Tuesday, February 28, 2006

ion will yo

"What motivates you?" or "What are you passionate about?" or "What is your heart broken on account of?" or "What do you feel God calling you to?"

I've just realized a sick cycle: determining God's will means following Him closely, does it not? Following God closely means being motivated to do so, does it not? Therefore, I am stuck between these two: being motivated means following God, and following God means being motivated.

I want to take the steps toward God, but I have not the will. Where does will come from? Well, from doing things that you are passionate about. I do not know what I am passionate about. So I ask God what will my heart be broken over, but I am not motivated to listen. See the cycle I'm getting at?

I feel like I'm standing outside of a double dutch, ready to jump in. Once I'm in, I'm golden, but the hard part is getting in. It takes concentration, practice, skill; all the things I don't feel like working on.

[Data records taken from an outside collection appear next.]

Fixpoint group (size count : nat) (l : list N) : list (list N) :=
  match count with
  | O => []
  | S count' => take size l :: group size count' (drop size l)
  end.

Definition pad (msg : list N) : list N :=
  let len := length msg in
  let zeros := ((64 - (len + 9) mod 64) mod 64)%nat in
  msg ++ [0x80] ++ replicate zeros 0 ++ be_bytes 8 (8 * N.of_nat len).

(** The message schedule, kept as a window of the last sixteen words. *)
Fixpoint schedule (n : nat) (w : list N) : list N :=
  match n with
  | O => []
  | S n' =>
      let at_ i := nth i w 0 in
      let next :=
        add32 (add32 (ssig1 (at_ 14%nat)) (at_ 9%nat))
              (add32 (ssig0 (at_ 1%nat)) (at_ 0%nat)) in
      at_ 0%nat :: schedule n' (drop 1 w ++ [next])
  end.

Definition round (s : list N) (kw : N * N) : list N :=
  match s with
  | [a; b; c; d; e; f; g; h] =>
      let t1 := add32 (add32 (add32 h (bsig1 e)) (add32 (Ch e f g) (fst kw))) (snd kw) in
      let t2 := add32 (bsig0 a) (Maj a b c) in
      [add32 t1 t2; a; b; c; add32 d t1; e; f; g]
  | _ => s
  end.

Definition compress (h : list N) (block : list N) : list N :=
  let w := schedule 64 (map be_word (group 4 16 block)) in
  let s := fold_left round (zip K w) h in
  zip_with add32 h s.

Definition digest_N (msg : list N) : list N :=
  let p := pad msg in
  let h := fold_left compress (group 64 (length p / 64) p) H0 in
  concat (map (be_bytes 4) h).

Definition to_byte (n : N) : byte := default Byte.x00 (Byte.of_N n).

(** [hashlib.sha256(data).digest()] *)
Definition digest (data : bytes) : bytes :=
  map to_byte (digest_N (map Byte.to_N data)).

(** [hashlib.sha256(data).hexdigest()] *)
Definition hexdigest (data : bytes) : string := Hex.hex (digest data).

End Sha256.

Global Arguments Sha256.hexdigest : simpl never.
Global Arguments Sha256.digest : simpl never.
Global Arguments Hex.fromhex : simpl never.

So far I think my heart breaks for unchurched high schoolers, but the thing is that it should be something that does not require thinking. I should know what my heart breaks for. I struggle with apathy. Your problems don't bother me. That is wrong. That is not Christ-like. I am broken.

Monday, February 27, 2006

I got inked

I've got two things currently written on my right palm: purity and sacrifice. They are written on my right palm because I am left handed, and they are faded because I wrote them there at about a quarter to four. Also, I tried to write them in fancy, creative script. That is because two reasons: (1) so I spell them correctly and (2) so I actually concentrate on what they mean and why I am writing them on my hand. Actually, it is slightly pointless because I hardy ever look at them, but they are a good reminder.

Why purity? Well, it is easy to master, but not fun. It is easy to lose. In our culture, not much separates you from everyone else, but this does. Purity is a lost art. People do not realize how valuable it is, and I am among them.

Sacrifice is the fundemental principle behind my salvation. Sacrifice is love. Sacrifice is Love.

Sunday, February 19, 2006

Never Enough

everything's gotta be my tme. I have come to the point where I will not go out of the way for anyone. What has happened to me? It used to be that I would not mind inconveniencing myself for the sake of someone else. I am not saying that I was perfect. Far from it actually, but I was going in the right direction. Now I am not even stumbling in the right direction; I am either still or going in the wrong direction. Bottom line is that I need to love other people and love myself so that I can accept God's love for me. Let's face it, I have a hard time accepting God's love. This is because He has done everything for me and all I can do for him is not enough. He has forgiven my sins and taken me back countless times, and I have turned countless times. My greatest deeds are meaningless. But God does not expect me to amount to His love. He expects my honest effort and my best. I kno my best is not good enough, but that's beside the point. The point is that I am giving him my all. A-L-L. That's all, mama.
Lesson: I need to love others and myself to accept Christ's Love.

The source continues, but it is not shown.